In 1959, he broke new ground with the world’s first ready-to-wear by a major Paris designer. This did not thrill his colleagues, who accused him of cheapening the image of high fashion -- and the astronomical prices that went with it. Of course, most eventually followed suit.

In 1969, Cardin made the cover of Time magazine, bare chested, his gaunt, chiseled features peering out alongside a piece of his new Cardin furniture -- a white, molded plastic chair with an inner cocoon of pouffy black leather. Like much of the furniture he was to make through the ‘70s and ‘80s, it seemed straight out of a James Bond film -- a bit futuristic, eye-popping and fun.

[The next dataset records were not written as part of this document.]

(** * raylib-goplus: GIF compositing, playback cursor and unloadable registry

    A shallow embedding of
    - [raylib-gif/gif.go]  (package [rgif]: [LoadGifFromFile], [Step],
      [NextFrame], [Reset], [getGifDimensions]) and
    - the unloadable registry of package [raylib]
      ([addUnloadable], [removeUnloadable], [UnloadAll]).

    Conventions of the embedding.
    - Go [int] is the 64-bit two's-complement integer of the amd64 port: a
      [Z] kept in range by [wrap64] after every arithmetic operation.
    - Go [float32] is IEEE-754 binary32 with round-to-nearest-even, every
      operation rounded on its own: [spec_float] at precision 24 and
      [emax = 128].
    - A Go run either returns, returns an [error], or panics: [result].
    - Slices are lists; an index out of range panics.
    - The decoder ([image/gif]), the file system and the GPU texture are
      outside the repository: a decoded frame is its rectangle and its
      sampling function, a texture is what was last uploaded to it. *)

From Stdlib Require Import ZArith Bool Lia.
From Stdlib Require Import SpecFloat.
From Stdlib Require String.
From stdpp Require Import base option list.

Local Open Scope Z_scope.

(* ===================================================================== *)
(** * Results of a Go call *)

Inductive result (E A : Type) : Type :=
| Ok (a : A)
| Err (e : E)
| Panic.
Arguments Ok {E A} a.
Arguments Err {E A} e.
Arguments Panic {E A}.

#[export] Instance result_bind {E} : MBind (result E) :=
  fun A B f m =>
    match m with
    | Ok a => f a
    | Err e => Err e
    | Panic => Panic
    end.
Definition handleVulnerableEnemyCollision (g : t) (enemy : Enemy.t) : t :=
  let g1 := updateScore g (getEnemyPoints (Enemy.getType enemy)) in
  {| score := score g1; lives := lives g1; level := level g1;
     isRunning := isRunning g1; isRespawning := isRespawning g1;
     invulnerabilityTime := invulnerabilityTime g1;
     player := player g1;
     aiController := fst (AIController.removeEnemy (aiController g1) enemy) |}.

Definition handleEnemyHitPlayer (g : t) (enemy : Enemy.t) : t := loseLife g.

(** [for (const enemy of collidingEnemies)] with its [break]. *)
Fixpoint processCollisions (g : t) (collidingEnemies : list Enemy.t) : t :=
  match collidingEnemies with
  | [] => g
  | enemy :: rest =>
      if Enemy.getIsVulnerable enemy
      then processCollisions (handleVulnerableEnemyCollision g enemy) rest
      else handleEnemyHitPlayer g enemy
  end.

Definition handleEnemyCollisions (g : t) : t :=
  if Qgtb (invulnerabilityTime g) 0 then g
  else
    let playerPos := Player.getPosition (player g) in
    let playerSize := Player.getSize (player g) in
    processCollisions g
      (AIController.checkPlayerCollisions (aiController g) playerPos playerSize).

(** [handleInput]: the direction names that [InputHandler] sends are the
    four of [Player.Input]. *)
Definition handleInput (g : t) (direction : Player.Input) : t :=
  if negb (isRunning g) || isRespawning g then g
  else
    {| score := score g; lives := lives g; level := level g;
       isRunning := isRunning g; isRespawning := isRespawning g;
       invulnerabilityTime := invulnerabilityTime g;
       player := Player.setDirection (player g) direction;
       aiController := aiController g |}.

(** [handlePowerPelletCollection]; [powerPelletEndTime], a wall-clock time
    for the status display, is left out. *)
Definition handlePowerPelletCollection (g : t) : t :=
  let baseDuration : Q := 10000 in
  let levelReduction := Qmin 3000 (inject_Z (level g - 1) * 200) in
  let vulnerabilityDuration := Qmax 5000 (baseDuration - levelReduction) in
  updateScore
    {| score := score g; lives := lives g; level := level g;
       isRunning := isRunning g; isRespawning := isRespawning g;
       invulnerabilityTime := invulnerabilityTime g;
       player := player g;
       aiController :=
         AIController.setAllEnemiesVulnerable (aiController g) true vulnerabilityDuration |}
    50.

(** The loop of [handlePelletCollection] over the collected pellets. *)
Fixpoint creditPellets (g : t) (collectedPellets : list Pellet.t) : t :=
  match collectedPellets with
  | [] => g
  | pellet :: rest =>
      let g1 := updateScore g (Pellet.getPoints pellet) in
      let g2 := if String.eqb (Pellet.getType pellet) "power"
                then handlePowerPelletCollection g1 else g1 in
      creditPellets g2 rest
  end.

End GameEngine.

(** ** MazeGenerator.js *)

Module MazeGenerator.

Inductive Result (A : Type) : Type :=
| Ok (a : A)
| Throw (msg : string).
Arguments Ok {A} a.
Arguments Throw {A} msg.

Definition bind {A B : Type} (r : Result A) (k : A -> Result B) : Result B :=
  match r with
  | Ok a => k a
  | Throw msg => Throw msg
  end.

#[local] Instance result_bind : MBind Result := fun A B k r => bind r k.

Fixpoint foldM {A S : Type} (f : S -> A -> Result S) (l : list A) (s : S) : Result S :=
  match l with
  | [] => Ok s
  | a :: rest => s' ← f s a; foldM f rest s'
  end.

(** *** The random source

    [Math.random ()] returns a number in the half-open unit interval.  The
    source is a stream of arbitrary rationals of which the fractional part
    is taken, so every stream is a legal source. *)
Record Rng : Type := mkRng { stream : nat -> Q; position : nat }.

Definition random (g : Rng) : Q * Rng :=
  let raw := stream g (position g) in
  (raw - inject_Z (Qfloor raw), {| stream := stream g; position := S (position g) |}).

(** [Math.floor (Math.random () * n)] *)
Definition randomBelow (g : Rng) (n : Z) : Z * Rng :=
  let '(r, g') := random g in (Qfloor (r * inject_Z n), g').

(** *** The generator and its grid *)

Record t : Type := mk { width : Z; height : Z }.

(** The constructor forces odd dimensions ([%] is the remainder that takes
    the sign of the dividend). *)
Definition new (w h : Z) : t :=
  {| width := if Z.eqb (Z.rem w 2) 0 then (w + 1)%Z else w;
     height := if Z.eqb (Z.rem h 2) 0 then (h + 1)%Z else h |}.

Definition WALL : Z := 1.
Definition PATH : Z := 0.

Definition directions : list Cell := [ (0, -2); (2, 0); (0, 2); (-2, 0) ]%Z.
Definition unitDirections : list Cell := [ (0, -1); (1, 0); (0, 1); (-1, 0) ]%Z.

(** The grid [maze[y][x]] is a finite map keyed by [(x, y)]: an absent key
    reads as [undefined].  The row object [maze[y]] exists exactly for
    [0 <= y < height]: [initializeMaze] creates these rows and no method
    adds one, so touching any other row throws a [TypeError].  A write
    past the end of a row, or at a negative column, adds an entry to the
    row and leaves the other entries as they are. *)
Definition Maze : Type := gmap Cell Z.

Definition hasRow (gen : t) (y : Z) : bool := Z.leb 0 y && Z.ltb y (height gen).

Definition typeError : string := "TypeError: cannot access property of undefined".

Definition readCell (gen : t) (maze : Maze) (x y : Z) : Result (option Z) :=
  if hasRow gen y then Ok (maze !! (x, y)) else Throw typeError.

Definition writeCell (gen : t) (maze : Maze) (x y v : Z) : Result Maze :=
  if hasRow gen y then Ok (<[(x, y) := v]> maze) else Throw typeError.

(** [maze[y][x] === v] for a row that is known to exist. *)
Definition cellIs (maze : Maze) (x y v : Z) : bool :=
  bool_decide (maze !! (x, y) = Some v).

(** All cells, row by row, as the nested [for] loops enumerate them. *)
Definition allCells (gen : t) : list Cell :=
  y ← seqZ 0 (height gen); x ← seqZ 0 (width gen); [(x, y)].

Definition initializeMaze (gen : t) : Maze :=
  list_to_map (List.map (fun c => (c, WALL)) (allCells gen)).

Definition isValidPosition (gen : t) (x y : Z) : bool :=
  Z.ltb 0 x && Z.ltb x (width gen - 1) && Z.ltb 0 y && Z.ltb y (height gen - 1).

Definition isInBounds (gen : t) (x y : Z) : bool :=
  Z.leb 0 x && Z.ltb x (width gen) && Z.leb 0 y && Z.ltb y (height gen).

(** *** Shuffling *)

(** [[array[i], array[j]] = [array[j], array[i]]] *)
Definition swap {A : Type} (array : list A) (i j : nat) : list A :=
  match array !! i, array !! j with
  | Some ai, Some aj => <[j := ai]> (<[i := aj]> array)
  | _, _ => array
  end.

(** [shuffleFrom i] runs the Fisher-Yates loop for the indices [i], ...,
    [1]. *)
Fixpoint shuffleFrom {A : Type} (i : nat) (array : list A) (g : Rng) : list A * Rng :=
  match i with
  | O => (array, g)
  | S i' =>
      let '(j, g') := randomBelow g (Z.of_nat i + 1) in
      shuffleFrom i' (swap array i (Z.to_nat j)) g'
  end.

Definition shuffleArray {A : Type} (array : list A) (g : Rng) : list A * Rng :=
  shuffleFrom (length array - 1) array g.

(** *** Recursive backtracking

    [depth] is the depth of recursion that the JavaScript engine allows;
    beyond it the call throws a [RangeError]. *)
Definition rangeError : string := "RangeError: Maximum call stack size exceeded".

Fixpoint recursiveBacktrack (depth : nat) (gen : t) (maze : Maze) (x y : Z) (g : Rng)
    : Result (Maze * Rng) :=
  match depth with
  | O => Throw rangeError
  | S depth' =>
      let '(shuffledDirections, g1) := shuffleArray directions g in
      (fix each (dirs : list Cell) (maze : Maze) (g : Rng) : Result (Maze * Rng) :=
         match dirs with
         | [] => Ok (maze, g)
         | direction :: rest =>
             let newX := (x + direction.1)%Z in
             let newY := (y + direction.2)%Z in
             if isValidPosition gen newX newY && cellIs maze newX newY WALL then
               let wallX := (x + direction.1 / 2)%Z in
               let wallY := (y + direction.2 / 2)%Z in
               m1 ← writeCell gen maze newX newY PATH;
               m2 ← writeCell gen m1 wallX wallY PATH;
               '(m3, g') ← recursiveBacktrack depth' gen m2 newX newY g;
               each rest m3 g'
             else each rest maze g
         end) shuffledDirections maze g1
  end.
(** C2: in every reachable state the names on the warm stacks, on the cold
    stacks and in the hands of callers are all different, so a name is in at
    most one of these places; two handles held at the same time have
    different names, and a handle that [database] returns valid has a name
    that no caller holds.  The same holds when the operations of several
    threads interleave at every access to a stack, counting the names that
    threads have popped and still hold in a local variable. *)
Theorem C2_name_in_one_place (app : TWebApplication) (garbage : Z) (w : World) :
  reachable app garbage w →
  NoDup (allNames w)
  ∧ (∀ type, NoDup (namesOf type w))
  ∧ (∀ i j db1 db2,
       inUse w !! i = Some db1 → inUse w !! j = Some db2 →
       connectionName db1 = connectionName db2 → i = j)
  ∧ (∀ type connects fuel db p' tr,
       database app type connects fuel (thePool w) = Some (db, p', tr) →
       isValid db = true →
       ∀ held, held ∈ inUse w → connectionName held ≠ connectionName db)
  ∧ (∀ s, Interleaving.reachable app garbage s → NoDup (Interleaving.names s)).
Proof.
  intros Hw. pose proof (reachable_invariant _ _ _ Hw) as (Hinv & Hnd & _).
  assert (Hheld : NoDup (map connectionName (inUse w))).
  { unfold allNames in Hnd.
    by repeat (apply NoDup_app in Hnd as (_ & _ & Hnd)). }
  split_and!.
  - done.
  - intros type. unfold namesOf.
    assert (Hsub : warm type (thePool w) ++ cold type (thePool w)
                   ++ map connectionName (inUseOf type (inUse w)) ⊆+ allNames w).
    { rewrite allNames_pooled, app_assoc.
      assert (Hf : map connectionName (inUseOf type (inUse w))
                   ⊆+ map connectionName (inUse w)).
      { apply sublist_submseteq, sublist_map. unfold inUseOf. apply sublist_filter. }
      destruct type.
      - apply submseteq_app; [done|]. by apply submseteq_inserts_l.
      - apply submseteq_inserts_l. by apply submseteq_app. }
    destruct (submseteq_Permutation _ _ Hsub) as (k & Hk).
    rewrite Hk in Hnd. by apply NoDup_app in Hnd as (? & _).
  - intros i j db1 db2 Hi Hj Heq.
    apply (NoDup_lookup _ i j (connectionName db1) Hheld).
    + by rewrite list_lookup_fmap, Hi.
    + by rewrite list_lookup_fmap, Hj, Heq.
  - intros type connects fuel db p' tr Hdb Hv held Hin Heq.
    assert (Hw' : reachable app garbage (mkWorld p' (db :: inUse w))).
    { eapply reachable_step; [exact Hw|].
      pose proof (step_acquire app w type connects fuel db p' tr Hdb) as Hs.
      by rewrite Hv in Hs. }
    apply reachable_invariant in Hw' as (_ & Hnd' & _).
    unfold allNames in Hnd'. simpl in Hnd'.
    repeat (apply NoDup_app in Hnd' as (_ & _ & Hnd')).
    apply NoDup_cons in Hnd' as [Hnin _]. apply Hnin.
    rewrite <- Heq. by apply list_elem_of_fmap_2.
  - intros s Hs. by apply names_unique_under_interleaving in Hs as [_ ?].
Qed.

Lemma C2_name_in_one_place_witness :
  NoDup (allNames Samples.heldWorld)
  ∧ ∀ i j db1 db2,
      inUse Samples.heldWorld !! i = Some db1 →
      inUse Samples.heldWorld !! j = Some db2 →
      connectionName db1 = connectionName db2 → i = j.
Proof.
  destruct (C2_name_in_one_place Samples.app2 0 Samples.heldWorld reachable_heldWorld)
    as (Hnd & _ & Hheld & _ & _).
  split; [exact Hnd|exact Hheld].
Defined.

Section WithApp.
Context (app : TWebApplication).

(** C6: when the warm stack gives a name whose connection is open,
    [database] returns the handle on it at once, with no settings lookup and
    no open attempt in its trace, the warm stack loses that name and nothing
    else changes; when the connection is not open, the round pushes the name
    on the cold stack and the loop goes on from there. *)
Theorem C6_warm_pop (type : Type_) (connects : bool) (fuel : nat)
    (name : string) (rest : list string) (p : Pool) :
  wellFormed p →
  isKvsAvailable app type = true →
  warm type p = name :: rest →
  let db := TKvsDatabase.database name (dict p) in
  (isOpen db (dict p) = true →
     ∃ p' tr,
       database app type connects (S fuel) p = Some (db, p', tr)
       ∧ tr = []
       ∧ (∀ type' name', (SettingsLookup type' ∉ tr) ∧ (OpenAttempt name' ∉ tr))
       ∧ p' = setCached (slot type) rest p
       ∧ warm type p' = rest
       ∧ (∀ type', cold type' p' = cold type' p)
       ∧ (∀ type', type' ≠ type → warm type' p' = warm type' p))
  ∧ (isOpen db (dict p) = false →
     ∃ p',
       databaseRound type connects p = Continue p'
       ∧ warm type p' = rest
       ∧ cold type p' = name :: cold type p
       ∧ (∀ type', type' ≠ type →
            warm type' p' = warm type' p ∧ cold type' p' = cold type' p)
       ∧ dict p' = dict p
       ∧ database app type connects (S fuel) p = database app type connects fuel p').
Proof.
  intros Hwf Hav Hwarm db. unfold warm in Hwarm. split; intros Hopen.
  - exists (setCached (slot type) rest p), [].
    split_and!; [|done|by split; apply not_elem_of_nil|done|..].
    + unfold database. rewrite Hav. simpl. unfold databaseRound.
      rewrite Hwarm. simpl. fold db. by rewrite Hopen.
    + slots p Hwf. by destruct type.
    + intros type'. slots p Hwf. by destruct type, type'.
    + intros type' Hne. slots p Hwf. by destruct type, type'.
  - eexists. split_and!.
    + unfold databaseRound. rewrite Hwarm. simpl. fold db. rewrite Hopen. reflexivity.
    + slots p Hwf. by destruct type.
    + slots p Hwf. by destruct type.
    + intros type' Hne. slots p Hwf. by destruct type, type'.
    + done.
    + unfold database. rewrite Hav. simpl. unfold databaseRound at 1.
      rewrite Hwarm. simpl. fold db. by rewrite Hopen.
Qed.


End WithApp.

Cardin was as much an entrepreneur as he was a designer. Although he probably designed couture clothes with his own hand, he didn’t necessarily do that with anything else that bore his signature, including his furniture. Instead, he hired collaborators -- young talents who could think out of the box and come up with ideas that represented his vision. Philippe Starck was among those who cut his design teeth in Cardin’s think tank.

Throughout the ‘70s and early ‘80s, Cardin’s initials went on limited editions of furniture made of rubber, veneered wood, plastic and metal -- on tables, credenzas, chairs, desks, beds, lamps, rugs. Then he went on to make less expensive versions of these for the mass market. He believed that designing furniture and clothes shared the same dimension. “Furniture must live through the body,” Cardin said in 1968. Just as clothing must.

A new coffee table book, “Pierre Cardin Evolution: Furniture and Design” by Benjamin Loyaute, is filled with close-ups of Cardin furniture, and spotlights the designer’s 1970s vision for the modern home. That furniture still has currency among some collectors on both coasts.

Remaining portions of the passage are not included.